Ellie can see it happening in slow motion. Henry’s nose gets clogged up and his eyes get watery. He snorts back the tears and passes a hand over his face, but it’s no use. A little sound like a hiccup comes deep from inside of his lungs, and then he’s crying. Big, fat tears run hot down his cheeks, and his hands grope blindly for either side of him.  
  
Ellie closes the distance between them and takes his groping hand in hers, all fear of him gone in a single instant. She interlocks their fingers in a sweaty zig-zag. She does this as subconsciously as she had grabbed his elbow with, and as subconsciously as she would do it again and risk her life to keep them both safe.  
  
On Henry’s other side he finally finds Charles’ hand and takes it. Charles stirs a bit but doesn’t wake up, not fully, just enough to dimly realize something’s going on. He sits up and smushes his forehead into the crook of Henry’s neck, snoring.  
  
They stay like that the entire flight back to base, hand-in-hand, flying thousands of feet above the world that was quickly laying down with night.
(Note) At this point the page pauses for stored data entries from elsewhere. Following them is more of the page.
(** * react-form-analytics: the analytics reducer and the export controller

    A shallow embedding of [utils/analyticsUtils.ts] (the action type, the
    initial-state constructors and [analyticsReducer]) and of the exporting
    part of [contexts/AnalyticsContext.tsx] ([exportAnalytics], the unload
    listener and the effect that owns the [formAlreadySubmitted] ref).

    Modelling conventions.
    - A JavaScript object used as [Record<string, T>] is a [gmap string T]:
      own-property lookup is [!!], a spread followed by a computed key is an
      insert.  Identifiers are taken not to be names that every object
      inherits from [Object.prototype].
    - [number] is [Z]: every number the reducer handles is a millisecond
      time stamp, a difference of two of them, or a counter.
    - [number | null] is [option Z].
    - [Date.now()] and [uuidv4()] are read from a [Host] record handed to
      each call, so the reducer stays a function.
    - A call either returns or throws; [Outcome] records which. *)

From stdpp Require Import gmap strings list fin_maps pretty.

Open Scope Z_scope.
Open Scope string_scope.

(** ** types.ts *)

Inductive ExportReason : Type :=
  | submit
  | tabClose
  | idle.

Record FieldAnalytics : Type := mkField {
  id : string;
  validationErrors : list string
}.

Record TabAnalytics : Type := mkTab {
  visits : Z;
  totalTimeSpent : Z;
  lastVisitTime : option Z;
  lastVisitedAt : option Z
}.

Record FormAnalytics : Type := mkForm {
  sessionId : string;
  formStartTime : Z;
  formEndTime : option Z;
  formCompletionTime : option Z;
  fields : gmap string FieldAnalytics;
  tabs : gmap string TabAnalytics;
  formSubmitted : bool;
  formAbandoned : bool;
  validationErrorCount : Z;
  exportReason : option ExportReason
}.

#[global] Instance ExportReason_eq_dec : EqDecision ExportReason.
Proof. solve_decision. Defined.

#[global] Instance FieldAnalytics_eq_dec : EqDecision FieldAnalytics.
Proof. solve_decision. Defined.

#[global] Instance TabAnalytics_eq_dec : EqDecision TabAnalytics.
Proof. solve_decision. Defined.

(** ** The host environment and the two ways a call can end *)

Record Host : Type := mkHost {
  date_now : Z;
  uuidv4 : string
}.

Inductive JsError : Type :=
  | TypeError.

Inductive Outcome (A : Type) : Type :=
  | Returns (a : A)
  | Throws (e : JsError).

Arguments Returns {A} a.
Arguments Throws {A} e.

Definition bindO {A B : Type} (o : Outcome A) (k : A → Outcome B) : Outcome B :=
  match o with
  | Returns a => k a
  | Throws e => Throws e
  end.

(** ** analyticsUtils.ts *)

Inductive AnalyticsAction : Type :=
  | VALIDATION_ERROR (field : string) (error : string)
  | TAB_CHANGE (tab : string)
  | FORM_SUBMIT
  | FORM_ABANDON
  | RESET_ANALYTICS
  | FINALIZE_TAB_TIMES
  | SET_EXPORT_REASON (reason : option ExportReason)
  | OTHER_ACTION.

Definition createInitialFieldAnalytics (fieldId : string) : FieldAnalytics :=
  {| id := fieldId; validationErrors := [] |}.

Definition createInitialTabAnalytics : TabAnalytics :=
  {| visits := 0; totalTimeSpent := 0; lastVisitTime := None;
     lastVisitedAt := None |}.

(** [xs.forEach(k => obj[k] = mk(k))] on an object that starts as [obj]. *)
Definition assignEach {T : Type} (mk : string → T) (xs : list string)
    (obj : gmap string T) : gmap string T :=
  foldl (λ acc k, <[k := mk k]> acc) obj xs.

Definition createInitialAnalyticsState (h : Host) (formFields : list string)
    (tabIds : option (list string)) : FormAnalytics :=
  let fieldsAnalytics := assignEach createInitialFieldAnalytics formFields ∅ in
  let tabsAnalytics :=
    match tabIds with
    | Some ids => assignEach (λ _, createInitialTabAnalytics) ids ∅
    | None => ∅
    end in
  {| sessionId := uuidv4 h;
     formStartTime := date_now h;
     formEndTime := None;
     formCompletionTime := None;
     fields := fieldsAnalytics;
     tabs := tabsAnalytics;
     formSubmitted := false;
     formAbandoned := false;
     validationErrorCount := 0;
     exportReason := None |}.

(** [Object.keys(obj)]. *)
Definition keys {T : Type} (obj : gmap string T) : list string :=
  (map_to_list obj).*1.

(** The body that the reducer runs for a tab whose [lastVisitTime] is not
    [null]: the elapsed time goes into [totalTimeSpent] and
    [lastVisitTime] becomes [null]. *)
Definition finalizeTab (now : Z) (t : TabAnalytics) : TabAnalytics :=
  match lastVisitTime t with
  | Some since =>
      {| visits := visits t;
         totalTimeSpent := totalTimeSpent t + (now - since);
         lastVisitTime := None;
         lastVisitedAt := lastVisitedAt t |}
  | None => t
  end.

(** The [forEach] of FINALIZE_TAB_TIMES, FORM_SUBMIT and FORM_ABANDON. *)
Definition finalizeAll (now : Z) (ts : gmap string TabAnalytics)
    : gmap string TabAnalytics :=
  finalizeTab now <$> ts.

(** The [forEach] of TAB_CHANGE, which leaves the target tab alone. *)
Definition finalizeOthers (now : Z) (target : string)
    (ts : gmap string TabAnalytics) : gmap string TabAnalytics :=
  map_imap (λ tab t,
    Some (if decide (tab ≠ target) then finalizeTab now t else t)) ts.

(** [Object.values(fields).reduce((count, f) => count + f.validationErrors.length, 0)]. *)
Definition totalErrorCount (fs : gmap string FieldAnalytics) : Z :=
  map_fold (λ _ field count, count + Z.of_nat (length (validationErrors field)))
    0 fs.

Definition analyticsReducer (h : Host) (state : FormAnalytics)
    (action : AnalyticsAction) : Outcome FormAnalytics :=
  let now := date_now h in
  match action with
  | VALIDATION_ERROR field error =>
      match fields state !! field with
      | None => Throws TypeError
      | Some f =>
          let isExistingError := bool_decide (error ∈ validationErrors f) in
          Returns
            {| sessionId := sessionId state;
               formStartTime := formStartTime state;
               formEndTime := formEndTime state;
               formCompletionTime := formCompletionTime state;
               fields :=
                 <[field :=
                    {| id := id f;
                       validationErrors :=
                         if isExistingError then validationErrors f
                         else validationErrors f ++ [error] |}]>
                   (fields state);
               tabs := tabs state;
               formSubmitted := formSubmitted state;
               formAbandoned := formAbandoned state;
               validationErrorCount :=
                 if isExistingError then validationErrorCount state
                 else validationErrorCount state + 1;
               exportReason := exportReason state |}
      end
  | TAB_CHANGE tab =>
      let updatedTabs := finalizeOthers now tab (tabs state) in
      let updatedTabs :=
        match updatedTabs !! tab with
        | None => <[tab := createInitialTabAnalytics]> updatedTabs
        | Some _ => updatedTabs
        end in
      let updatedTabs :=
        match updatedTabs !! tab with
        | None => updatedTabs
        | Some cur =>
            <[tab :=
               {| visits := visits cur + 1;
                  totalTimeSpent := totalTimeSpent cur;
                  lastVisitTime := Some now;
                  lastVisitedAt := Some now |}]> updatedTabs
        end in
      Returns
        {| sessionId := sessionId state;
           formStartTime := formStartTime state;
           formEndTime := formEndTime state;
           formCompletionTime := formCompletionTime state;
           fields := fields state;
           tabs := updatedTabs;
           formSubmitted := formSubmitted state;
           formAbandoned := formAbandoned state;
           validationErrorCount := validationErrorCount state;
           exportReason := exportReason state |}
  | FINALIZE_TAB_TIMES =>
      Returns
        {| sessionId := sessionId state;
           formStartTime := formStartTime state;
           formEndTime := formEndTime state;
           formCompletionTime := formCompletionTime state;
           fields := fields state;
           tabs := finalizeAll now (tabs state);
           formSubmitted := formSubmitted state;
           formAbandoned := formAbandoned state;
           validationErrorCount := validationErrorCount state;
           exportReason := exportReason state |}
  | FORM_SUBMIT =>
      Returns
        {| sessionId := sessionId state;
           formStartTime := formStartTime state;
           formEndTime := Some now;
           formCompletionTime := Some (now - formStartTime state);
           fields := fields state;
           tabs := finalizeAll now (tabs state);
           formSubmitted := true;
           formAbandoned := false;
           validationErrorCount := totalErrorCount (fields state);
           exportReason := Some submit |}
  | FORM_ABANDON =>
      Returns
        {| sessionId := sessionId state;
           formStartTime := formStartTime state;
           formEndTime := Some now;
           formCompletionTime := formCompletionTime state;
           fields := fields state;
           tabs := finalizeAll now (tabs state);
           formSubmitted := formSubmitted state;
           formAbandoned := true;
           validationErrorCount := validationErrorCount state;
           exportReason := exportReason state |}
  | SET_EXPORT_REASON reason =>
      Returns
        {| sessionId := sessionId state;
           formStartTime := formStartTime state;
           formEndTime := formEndTime state;
           formCompletionTime := formCompletionTime state;
           fields := fields state;
           tabs := tabs state;
           formSubmitted := formSubmitted state;
           formAbandoned := formAbandoned state;
           validationErrorCount := validationErrorCount state;
           exportReason := reason |}
  | RESET_ANALYTICS =>
      Returns
        (createInitialAnalyticsState h (keys (fields state))
           (Some (keys (tabs state))))
  | OTHER_ACTION => Returns state
  end.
Somewhere in the woods the Toppats are looking over Howie just as the medics had looked over Charles, patching up his busted lip and broken nose, remarking on every single bruise and cut as he tells them about the army soldier that had suddenly gone mad.  
  
And if Ellie doesn’t quite look Henry in the eyes for the next two weeks, nobody mentions it.  
  
  


**Author's Note:**

> Yes hello I crawled out of the pit of college hell to post this, and now I'm going to take a very well-deserved nap because I was working on this around the clock the past few days to get it out on time! It's choppy and not very well edited but I hope everybody enjoyed this little surprise holiday treat!
> 
> Have a wonderful holiday everyone, and stay safe out there! To fam: I hope this was able to at least give you a bit of a laugh and a smile!